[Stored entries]

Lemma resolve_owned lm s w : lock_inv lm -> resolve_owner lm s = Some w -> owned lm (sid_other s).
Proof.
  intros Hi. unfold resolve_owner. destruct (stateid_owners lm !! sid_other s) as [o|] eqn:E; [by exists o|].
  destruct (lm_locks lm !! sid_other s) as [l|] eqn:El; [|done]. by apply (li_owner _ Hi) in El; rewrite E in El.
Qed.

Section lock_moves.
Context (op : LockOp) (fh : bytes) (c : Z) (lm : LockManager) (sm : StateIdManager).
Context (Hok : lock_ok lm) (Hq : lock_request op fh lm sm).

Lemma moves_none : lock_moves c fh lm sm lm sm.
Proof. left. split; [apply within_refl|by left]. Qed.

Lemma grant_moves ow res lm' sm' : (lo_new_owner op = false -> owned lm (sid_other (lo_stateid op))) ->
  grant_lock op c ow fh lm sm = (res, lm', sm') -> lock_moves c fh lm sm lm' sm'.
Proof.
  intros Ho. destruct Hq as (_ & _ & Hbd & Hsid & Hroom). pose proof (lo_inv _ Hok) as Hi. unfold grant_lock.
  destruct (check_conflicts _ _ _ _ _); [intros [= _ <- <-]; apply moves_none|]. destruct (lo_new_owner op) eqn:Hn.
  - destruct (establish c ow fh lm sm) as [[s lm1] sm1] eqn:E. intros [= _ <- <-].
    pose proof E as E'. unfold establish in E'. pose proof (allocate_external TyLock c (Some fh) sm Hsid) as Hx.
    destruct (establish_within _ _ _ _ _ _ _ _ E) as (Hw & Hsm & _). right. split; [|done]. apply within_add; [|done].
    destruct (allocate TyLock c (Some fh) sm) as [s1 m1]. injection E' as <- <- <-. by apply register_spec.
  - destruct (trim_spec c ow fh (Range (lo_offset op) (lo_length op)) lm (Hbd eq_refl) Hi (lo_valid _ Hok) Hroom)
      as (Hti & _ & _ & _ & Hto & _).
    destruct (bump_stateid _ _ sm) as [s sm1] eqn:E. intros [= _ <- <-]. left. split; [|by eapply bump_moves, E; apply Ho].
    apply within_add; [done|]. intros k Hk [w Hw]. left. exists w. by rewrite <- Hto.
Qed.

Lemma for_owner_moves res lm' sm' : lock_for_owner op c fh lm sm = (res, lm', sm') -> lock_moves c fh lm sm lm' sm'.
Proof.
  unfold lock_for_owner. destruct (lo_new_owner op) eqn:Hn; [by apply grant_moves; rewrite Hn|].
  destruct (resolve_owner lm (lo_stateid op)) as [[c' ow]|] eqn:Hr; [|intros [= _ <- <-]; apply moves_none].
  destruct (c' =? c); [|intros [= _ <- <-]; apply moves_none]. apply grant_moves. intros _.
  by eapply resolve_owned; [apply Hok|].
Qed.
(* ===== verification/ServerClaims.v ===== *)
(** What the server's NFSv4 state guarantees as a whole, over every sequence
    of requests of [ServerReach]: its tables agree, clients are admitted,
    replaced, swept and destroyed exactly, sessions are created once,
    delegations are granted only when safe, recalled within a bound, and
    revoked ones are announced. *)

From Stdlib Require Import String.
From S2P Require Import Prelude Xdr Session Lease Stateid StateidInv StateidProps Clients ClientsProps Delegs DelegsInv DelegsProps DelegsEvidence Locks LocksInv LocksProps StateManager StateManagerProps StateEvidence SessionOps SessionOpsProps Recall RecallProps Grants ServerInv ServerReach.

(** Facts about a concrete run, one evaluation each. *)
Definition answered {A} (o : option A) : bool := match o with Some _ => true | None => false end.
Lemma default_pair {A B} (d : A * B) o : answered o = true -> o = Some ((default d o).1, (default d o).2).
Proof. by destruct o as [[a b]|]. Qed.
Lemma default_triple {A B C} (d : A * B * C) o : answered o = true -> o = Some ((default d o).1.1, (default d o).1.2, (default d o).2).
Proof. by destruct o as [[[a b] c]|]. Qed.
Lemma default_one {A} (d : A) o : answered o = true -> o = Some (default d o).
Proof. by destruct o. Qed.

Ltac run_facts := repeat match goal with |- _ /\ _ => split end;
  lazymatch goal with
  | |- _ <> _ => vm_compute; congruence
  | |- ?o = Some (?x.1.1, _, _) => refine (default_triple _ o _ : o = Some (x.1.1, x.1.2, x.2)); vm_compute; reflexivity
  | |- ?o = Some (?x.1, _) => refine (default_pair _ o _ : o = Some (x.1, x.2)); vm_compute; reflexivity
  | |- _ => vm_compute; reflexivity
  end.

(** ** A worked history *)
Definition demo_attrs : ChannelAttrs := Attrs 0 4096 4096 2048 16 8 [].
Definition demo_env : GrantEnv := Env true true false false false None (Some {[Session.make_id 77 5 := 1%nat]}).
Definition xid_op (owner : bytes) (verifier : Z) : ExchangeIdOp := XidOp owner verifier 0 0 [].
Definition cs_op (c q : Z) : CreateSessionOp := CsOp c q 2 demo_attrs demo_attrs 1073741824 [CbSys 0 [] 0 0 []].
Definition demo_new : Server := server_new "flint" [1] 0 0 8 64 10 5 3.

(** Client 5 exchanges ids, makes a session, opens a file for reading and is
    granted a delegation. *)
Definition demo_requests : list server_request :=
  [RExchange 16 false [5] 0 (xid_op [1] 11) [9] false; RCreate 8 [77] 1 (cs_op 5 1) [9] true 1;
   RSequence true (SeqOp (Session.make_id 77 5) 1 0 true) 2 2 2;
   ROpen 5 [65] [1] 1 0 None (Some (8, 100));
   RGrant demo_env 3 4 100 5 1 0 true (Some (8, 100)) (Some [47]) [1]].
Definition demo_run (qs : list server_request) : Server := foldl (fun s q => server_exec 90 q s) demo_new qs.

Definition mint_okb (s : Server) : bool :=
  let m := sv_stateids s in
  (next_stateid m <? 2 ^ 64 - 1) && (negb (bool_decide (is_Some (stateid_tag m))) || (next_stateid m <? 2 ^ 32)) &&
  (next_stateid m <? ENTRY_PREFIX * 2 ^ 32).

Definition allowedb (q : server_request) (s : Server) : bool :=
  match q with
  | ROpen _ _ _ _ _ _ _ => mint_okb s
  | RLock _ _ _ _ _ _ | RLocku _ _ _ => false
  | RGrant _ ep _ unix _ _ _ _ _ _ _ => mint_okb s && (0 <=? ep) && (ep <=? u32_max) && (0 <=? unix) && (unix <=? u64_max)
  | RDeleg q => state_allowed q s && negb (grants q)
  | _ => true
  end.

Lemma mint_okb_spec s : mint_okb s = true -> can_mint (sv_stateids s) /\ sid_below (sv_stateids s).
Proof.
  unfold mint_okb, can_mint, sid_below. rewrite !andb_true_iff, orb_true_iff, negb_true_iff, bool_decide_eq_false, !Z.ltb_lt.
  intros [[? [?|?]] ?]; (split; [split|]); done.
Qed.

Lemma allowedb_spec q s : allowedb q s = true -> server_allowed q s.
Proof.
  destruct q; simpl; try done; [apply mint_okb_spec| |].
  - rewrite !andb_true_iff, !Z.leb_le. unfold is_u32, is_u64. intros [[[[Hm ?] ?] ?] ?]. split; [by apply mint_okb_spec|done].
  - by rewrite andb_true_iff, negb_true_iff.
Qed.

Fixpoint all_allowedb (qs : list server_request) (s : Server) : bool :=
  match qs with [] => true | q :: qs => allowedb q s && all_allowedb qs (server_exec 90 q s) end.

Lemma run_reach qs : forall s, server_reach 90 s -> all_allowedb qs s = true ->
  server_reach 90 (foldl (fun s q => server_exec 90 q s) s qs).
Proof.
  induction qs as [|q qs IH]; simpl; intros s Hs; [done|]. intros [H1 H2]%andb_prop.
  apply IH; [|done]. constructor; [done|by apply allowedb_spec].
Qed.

* * *

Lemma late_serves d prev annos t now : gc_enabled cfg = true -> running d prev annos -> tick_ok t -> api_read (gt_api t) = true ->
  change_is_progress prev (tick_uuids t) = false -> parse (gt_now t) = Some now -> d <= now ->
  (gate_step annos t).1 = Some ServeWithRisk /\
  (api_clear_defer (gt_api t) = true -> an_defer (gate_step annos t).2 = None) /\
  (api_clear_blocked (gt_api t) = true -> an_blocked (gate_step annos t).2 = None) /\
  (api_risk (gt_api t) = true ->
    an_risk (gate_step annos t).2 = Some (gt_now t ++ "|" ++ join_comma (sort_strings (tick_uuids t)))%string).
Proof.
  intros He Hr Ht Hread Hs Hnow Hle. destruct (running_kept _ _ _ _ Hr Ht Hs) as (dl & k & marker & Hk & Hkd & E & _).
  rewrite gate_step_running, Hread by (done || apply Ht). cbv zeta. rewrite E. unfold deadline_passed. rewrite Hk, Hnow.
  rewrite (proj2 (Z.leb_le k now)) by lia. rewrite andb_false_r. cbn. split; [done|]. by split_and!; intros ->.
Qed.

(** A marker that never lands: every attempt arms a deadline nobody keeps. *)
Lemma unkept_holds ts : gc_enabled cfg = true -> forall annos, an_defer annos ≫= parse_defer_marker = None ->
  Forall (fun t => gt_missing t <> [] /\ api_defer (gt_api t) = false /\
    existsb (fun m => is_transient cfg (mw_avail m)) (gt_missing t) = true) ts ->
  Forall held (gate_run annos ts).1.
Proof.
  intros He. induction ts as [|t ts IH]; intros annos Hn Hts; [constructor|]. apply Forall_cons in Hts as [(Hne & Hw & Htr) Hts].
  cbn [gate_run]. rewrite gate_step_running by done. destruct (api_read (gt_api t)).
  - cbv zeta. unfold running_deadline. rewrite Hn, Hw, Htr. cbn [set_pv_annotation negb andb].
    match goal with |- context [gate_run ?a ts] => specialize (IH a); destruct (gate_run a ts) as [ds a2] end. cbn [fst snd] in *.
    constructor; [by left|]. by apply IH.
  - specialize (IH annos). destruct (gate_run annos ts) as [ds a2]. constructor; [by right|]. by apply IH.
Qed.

...

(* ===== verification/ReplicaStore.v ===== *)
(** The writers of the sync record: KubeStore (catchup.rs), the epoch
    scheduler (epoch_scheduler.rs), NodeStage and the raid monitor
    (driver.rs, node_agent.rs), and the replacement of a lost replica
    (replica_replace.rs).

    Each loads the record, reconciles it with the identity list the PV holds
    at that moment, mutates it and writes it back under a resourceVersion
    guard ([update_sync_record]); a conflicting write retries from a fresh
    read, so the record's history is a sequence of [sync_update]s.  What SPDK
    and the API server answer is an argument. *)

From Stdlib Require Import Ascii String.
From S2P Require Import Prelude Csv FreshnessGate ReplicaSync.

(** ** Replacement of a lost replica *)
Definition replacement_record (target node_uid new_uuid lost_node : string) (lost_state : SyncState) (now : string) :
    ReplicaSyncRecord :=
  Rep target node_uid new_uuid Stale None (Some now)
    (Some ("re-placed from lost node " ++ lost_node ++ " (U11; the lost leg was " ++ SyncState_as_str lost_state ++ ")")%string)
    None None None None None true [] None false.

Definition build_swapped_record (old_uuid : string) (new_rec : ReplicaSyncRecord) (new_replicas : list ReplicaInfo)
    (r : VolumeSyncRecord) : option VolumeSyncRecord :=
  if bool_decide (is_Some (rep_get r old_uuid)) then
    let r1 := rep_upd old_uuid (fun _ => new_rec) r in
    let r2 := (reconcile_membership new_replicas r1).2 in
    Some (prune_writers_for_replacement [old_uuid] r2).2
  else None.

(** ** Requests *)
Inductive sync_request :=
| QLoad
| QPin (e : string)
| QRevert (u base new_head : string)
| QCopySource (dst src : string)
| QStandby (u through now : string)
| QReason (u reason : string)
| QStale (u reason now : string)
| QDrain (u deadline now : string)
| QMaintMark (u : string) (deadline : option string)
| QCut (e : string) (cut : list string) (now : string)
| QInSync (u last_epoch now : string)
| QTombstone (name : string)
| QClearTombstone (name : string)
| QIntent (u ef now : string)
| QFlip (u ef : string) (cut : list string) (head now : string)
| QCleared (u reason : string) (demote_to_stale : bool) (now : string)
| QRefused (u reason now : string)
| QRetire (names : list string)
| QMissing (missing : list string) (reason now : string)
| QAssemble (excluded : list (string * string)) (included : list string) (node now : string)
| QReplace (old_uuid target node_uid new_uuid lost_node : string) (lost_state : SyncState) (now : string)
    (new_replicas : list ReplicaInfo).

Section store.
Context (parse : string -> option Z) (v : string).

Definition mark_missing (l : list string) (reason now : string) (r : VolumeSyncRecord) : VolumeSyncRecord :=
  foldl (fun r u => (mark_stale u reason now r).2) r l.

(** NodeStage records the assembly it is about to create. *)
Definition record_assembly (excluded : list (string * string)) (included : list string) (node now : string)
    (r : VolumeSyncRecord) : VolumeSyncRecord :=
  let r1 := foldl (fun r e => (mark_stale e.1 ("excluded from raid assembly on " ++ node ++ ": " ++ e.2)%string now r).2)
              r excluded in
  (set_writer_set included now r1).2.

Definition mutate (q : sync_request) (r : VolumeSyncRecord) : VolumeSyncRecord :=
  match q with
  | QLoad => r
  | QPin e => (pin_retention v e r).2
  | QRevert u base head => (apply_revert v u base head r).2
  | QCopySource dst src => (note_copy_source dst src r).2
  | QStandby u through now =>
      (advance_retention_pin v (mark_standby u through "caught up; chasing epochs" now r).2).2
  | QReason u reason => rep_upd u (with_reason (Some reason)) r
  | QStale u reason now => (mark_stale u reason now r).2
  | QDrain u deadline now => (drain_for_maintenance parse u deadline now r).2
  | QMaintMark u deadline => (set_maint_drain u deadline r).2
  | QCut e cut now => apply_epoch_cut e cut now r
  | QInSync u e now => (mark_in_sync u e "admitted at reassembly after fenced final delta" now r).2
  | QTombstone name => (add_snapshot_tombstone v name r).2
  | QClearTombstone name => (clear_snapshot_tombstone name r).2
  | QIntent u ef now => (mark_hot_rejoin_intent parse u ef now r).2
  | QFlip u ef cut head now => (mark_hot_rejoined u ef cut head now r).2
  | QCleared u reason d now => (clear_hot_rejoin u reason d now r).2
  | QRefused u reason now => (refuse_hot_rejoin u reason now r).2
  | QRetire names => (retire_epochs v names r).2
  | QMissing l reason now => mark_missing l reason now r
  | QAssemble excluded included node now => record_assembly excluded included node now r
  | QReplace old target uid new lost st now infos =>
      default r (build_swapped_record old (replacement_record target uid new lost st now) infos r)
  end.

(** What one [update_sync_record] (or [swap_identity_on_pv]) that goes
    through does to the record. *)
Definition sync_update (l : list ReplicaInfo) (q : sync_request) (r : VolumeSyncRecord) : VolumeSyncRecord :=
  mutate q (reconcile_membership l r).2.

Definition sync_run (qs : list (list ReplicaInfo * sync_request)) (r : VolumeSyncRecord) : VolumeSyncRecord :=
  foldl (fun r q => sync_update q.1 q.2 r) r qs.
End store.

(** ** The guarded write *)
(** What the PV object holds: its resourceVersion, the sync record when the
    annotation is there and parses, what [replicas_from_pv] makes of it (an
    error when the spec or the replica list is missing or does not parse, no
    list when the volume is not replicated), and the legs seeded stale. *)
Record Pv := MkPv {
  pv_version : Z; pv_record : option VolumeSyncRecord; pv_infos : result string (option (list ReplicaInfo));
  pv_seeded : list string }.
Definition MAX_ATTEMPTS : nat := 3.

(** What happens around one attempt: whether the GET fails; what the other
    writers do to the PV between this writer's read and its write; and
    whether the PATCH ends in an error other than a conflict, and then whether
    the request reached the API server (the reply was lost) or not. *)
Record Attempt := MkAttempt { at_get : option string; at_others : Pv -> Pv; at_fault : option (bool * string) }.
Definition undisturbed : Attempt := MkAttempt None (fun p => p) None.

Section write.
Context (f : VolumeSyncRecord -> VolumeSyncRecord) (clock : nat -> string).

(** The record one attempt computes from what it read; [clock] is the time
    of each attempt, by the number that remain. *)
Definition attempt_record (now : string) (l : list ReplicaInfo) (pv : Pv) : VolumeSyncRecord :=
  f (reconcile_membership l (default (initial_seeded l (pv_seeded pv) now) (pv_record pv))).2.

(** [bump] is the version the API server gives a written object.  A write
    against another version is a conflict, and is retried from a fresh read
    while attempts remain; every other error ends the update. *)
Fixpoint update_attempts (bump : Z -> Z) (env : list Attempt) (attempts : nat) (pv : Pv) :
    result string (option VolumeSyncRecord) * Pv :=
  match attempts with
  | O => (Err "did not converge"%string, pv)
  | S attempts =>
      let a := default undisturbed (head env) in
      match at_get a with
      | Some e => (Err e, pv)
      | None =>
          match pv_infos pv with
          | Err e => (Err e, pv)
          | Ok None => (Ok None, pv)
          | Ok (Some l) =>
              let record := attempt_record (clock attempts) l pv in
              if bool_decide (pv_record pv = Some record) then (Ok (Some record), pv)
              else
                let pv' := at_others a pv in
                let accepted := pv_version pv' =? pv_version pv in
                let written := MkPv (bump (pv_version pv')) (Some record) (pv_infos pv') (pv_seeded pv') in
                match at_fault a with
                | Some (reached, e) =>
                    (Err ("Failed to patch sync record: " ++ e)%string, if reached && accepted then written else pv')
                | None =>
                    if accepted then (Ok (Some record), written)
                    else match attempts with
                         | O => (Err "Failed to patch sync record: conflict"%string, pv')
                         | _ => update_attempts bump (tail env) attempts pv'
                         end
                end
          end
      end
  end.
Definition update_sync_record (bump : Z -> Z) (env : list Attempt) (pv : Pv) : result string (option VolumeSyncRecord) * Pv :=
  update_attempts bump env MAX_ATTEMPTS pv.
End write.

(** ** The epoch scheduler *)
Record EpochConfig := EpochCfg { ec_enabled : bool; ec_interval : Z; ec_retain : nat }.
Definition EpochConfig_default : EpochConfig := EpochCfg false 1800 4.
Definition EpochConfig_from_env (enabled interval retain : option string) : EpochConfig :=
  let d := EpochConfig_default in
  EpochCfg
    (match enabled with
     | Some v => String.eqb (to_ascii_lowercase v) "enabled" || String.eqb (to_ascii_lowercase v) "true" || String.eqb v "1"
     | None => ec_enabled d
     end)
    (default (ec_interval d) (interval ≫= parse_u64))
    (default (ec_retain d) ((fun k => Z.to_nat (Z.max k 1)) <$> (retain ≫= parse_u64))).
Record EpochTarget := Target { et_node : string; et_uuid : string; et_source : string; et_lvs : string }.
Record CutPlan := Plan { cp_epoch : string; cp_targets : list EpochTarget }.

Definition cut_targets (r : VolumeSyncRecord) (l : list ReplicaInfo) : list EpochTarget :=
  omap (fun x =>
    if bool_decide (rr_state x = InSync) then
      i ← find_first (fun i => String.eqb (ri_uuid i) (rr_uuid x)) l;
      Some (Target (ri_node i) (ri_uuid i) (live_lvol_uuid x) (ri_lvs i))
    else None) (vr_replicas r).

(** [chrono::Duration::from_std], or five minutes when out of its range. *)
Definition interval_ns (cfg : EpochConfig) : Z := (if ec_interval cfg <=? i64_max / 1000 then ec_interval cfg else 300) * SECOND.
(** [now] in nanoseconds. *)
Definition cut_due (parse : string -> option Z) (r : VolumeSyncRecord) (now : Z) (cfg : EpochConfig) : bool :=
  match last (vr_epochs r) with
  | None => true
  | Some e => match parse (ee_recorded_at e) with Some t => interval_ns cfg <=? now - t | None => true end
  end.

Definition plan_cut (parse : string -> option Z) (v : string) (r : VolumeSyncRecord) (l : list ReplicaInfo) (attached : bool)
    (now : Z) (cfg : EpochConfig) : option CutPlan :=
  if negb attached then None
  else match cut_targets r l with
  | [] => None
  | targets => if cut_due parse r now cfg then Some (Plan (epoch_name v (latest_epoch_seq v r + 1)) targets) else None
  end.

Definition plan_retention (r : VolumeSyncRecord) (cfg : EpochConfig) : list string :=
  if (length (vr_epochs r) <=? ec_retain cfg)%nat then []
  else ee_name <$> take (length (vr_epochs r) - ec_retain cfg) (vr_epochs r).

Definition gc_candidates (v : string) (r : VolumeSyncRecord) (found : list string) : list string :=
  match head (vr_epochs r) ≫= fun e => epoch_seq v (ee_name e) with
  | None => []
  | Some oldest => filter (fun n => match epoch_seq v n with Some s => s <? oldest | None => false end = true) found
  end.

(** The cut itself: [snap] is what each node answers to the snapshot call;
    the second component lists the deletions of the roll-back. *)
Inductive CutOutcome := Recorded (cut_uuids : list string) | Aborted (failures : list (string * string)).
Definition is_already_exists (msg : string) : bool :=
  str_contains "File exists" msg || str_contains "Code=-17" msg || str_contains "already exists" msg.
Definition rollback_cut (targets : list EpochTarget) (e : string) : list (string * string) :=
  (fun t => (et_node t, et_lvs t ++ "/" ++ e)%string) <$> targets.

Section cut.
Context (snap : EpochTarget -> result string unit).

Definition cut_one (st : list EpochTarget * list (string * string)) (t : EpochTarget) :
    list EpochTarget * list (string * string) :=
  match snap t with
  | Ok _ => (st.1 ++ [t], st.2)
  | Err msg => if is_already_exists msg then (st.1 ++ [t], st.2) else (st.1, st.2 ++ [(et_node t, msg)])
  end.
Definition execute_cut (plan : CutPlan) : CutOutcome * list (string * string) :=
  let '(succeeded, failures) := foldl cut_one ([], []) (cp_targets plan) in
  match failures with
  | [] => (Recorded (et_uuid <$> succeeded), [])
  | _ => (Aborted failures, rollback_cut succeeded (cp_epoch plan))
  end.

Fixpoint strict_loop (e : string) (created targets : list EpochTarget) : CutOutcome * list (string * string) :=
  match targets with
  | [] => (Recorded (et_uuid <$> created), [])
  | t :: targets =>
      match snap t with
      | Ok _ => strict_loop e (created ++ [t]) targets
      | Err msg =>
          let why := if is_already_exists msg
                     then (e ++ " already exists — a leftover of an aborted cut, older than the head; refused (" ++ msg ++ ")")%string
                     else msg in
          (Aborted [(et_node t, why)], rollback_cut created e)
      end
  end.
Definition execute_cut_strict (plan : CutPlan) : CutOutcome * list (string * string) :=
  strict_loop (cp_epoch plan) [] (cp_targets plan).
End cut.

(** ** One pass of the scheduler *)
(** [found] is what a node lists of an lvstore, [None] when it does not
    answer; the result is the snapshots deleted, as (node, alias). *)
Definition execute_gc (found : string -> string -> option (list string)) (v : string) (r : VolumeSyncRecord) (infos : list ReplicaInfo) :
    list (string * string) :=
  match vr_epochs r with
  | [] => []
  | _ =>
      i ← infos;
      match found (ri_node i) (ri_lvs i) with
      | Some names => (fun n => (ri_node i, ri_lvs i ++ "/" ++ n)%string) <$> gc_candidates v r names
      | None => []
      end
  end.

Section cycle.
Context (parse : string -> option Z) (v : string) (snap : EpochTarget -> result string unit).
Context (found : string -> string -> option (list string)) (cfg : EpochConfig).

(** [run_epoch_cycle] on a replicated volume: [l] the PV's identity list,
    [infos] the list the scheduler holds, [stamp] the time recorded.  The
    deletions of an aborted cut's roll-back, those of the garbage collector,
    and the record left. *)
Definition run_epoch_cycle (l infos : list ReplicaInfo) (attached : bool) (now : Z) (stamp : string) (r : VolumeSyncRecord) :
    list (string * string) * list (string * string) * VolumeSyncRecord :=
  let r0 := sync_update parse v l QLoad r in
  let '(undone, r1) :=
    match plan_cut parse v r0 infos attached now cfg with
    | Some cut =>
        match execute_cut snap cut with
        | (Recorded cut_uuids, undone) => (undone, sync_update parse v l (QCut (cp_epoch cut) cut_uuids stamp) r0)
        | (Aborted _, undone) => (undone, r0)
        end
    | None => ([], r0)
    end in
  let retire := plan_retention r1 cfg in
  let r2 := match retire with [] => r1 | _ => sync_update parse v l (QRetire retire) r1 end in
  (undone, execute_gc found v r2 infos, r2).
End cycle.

#### Work to complete:
All lines above from the one containing "through now : string)" to the one containing "(Some reason)) r" must be repeated exactly, both lines included, and no others.

#### Answer to this task:
| QStandby (u through now : string)
| QReason (u reason : string)
| QStale (u reason now : string)
| QDrain (u deadline now : string)
| QMaintMark (u : string) (deadline : option string)
| QCut (e : string) (cut : list string) (now : string)
| QInSync (u last_epoch now : string)
| QTombstone (name : string)
| QClearTombstone (name : string)
| QIntent (u ef now : string)
| QFlip (u ef : string) (cut : list string) (head now : string)
| QCleared (u reason : string) (demote_to_stale : bool) (now : string)
| QRefused (u reason now : string)
| QRetire (names : list string)
| QMissing (missing : list string) (reason now : string)
| QAssemble (excluded : list (string * string)) (included : list string) (node now : string)
| QReplace (old_uuid target node_uid new_uuid lost_node : string) (lost_state : SyncState) (now : string)
    (new_replicas : list ReplicaInfo).

Section store.
Context (parse : string -> option Z) (v : string).

Definition mark_missing (l : list string) (reason now : string) (r : VolumeSyncRecord) : VolumeSyncRecord :=
  foldl (fun r u => (mark_stale u reason now r).2) r l.

(** NodeStage records the assembly it is about to create. *)
Definition record_assembly (excluded : list (string * string)) (included : list string) (node now : string)
    (r : VolumeSyncRecord) : VolumeSyncRecord :=
  let r1 := foldl (fun r e => (mark_stale e.1 ("excluded from raid assembly on " ++ node ++ ": " ++ e.2)%string now r).2)
              r excluded in
  (set_writer_set included now r1).2.

Definition mutate (q : sync_request) (r : VolumeSyncRecord) : VolumeSyncRecord :=
  match q with
  | QLoad => r
  | QPin e => (pin_retention v e r).2
  | QRevert u base head => (apply_revert v u base head r).2
  | QCopySource dst src => (note_copy_source dst src r).2
  | QStandby u through now =>
      (advance_retention_pin v (mark_standby u through "caught up; chasing epochs" now r).2).2
  | QReason u reason => rep_upd u (with_reason (Some reason)) r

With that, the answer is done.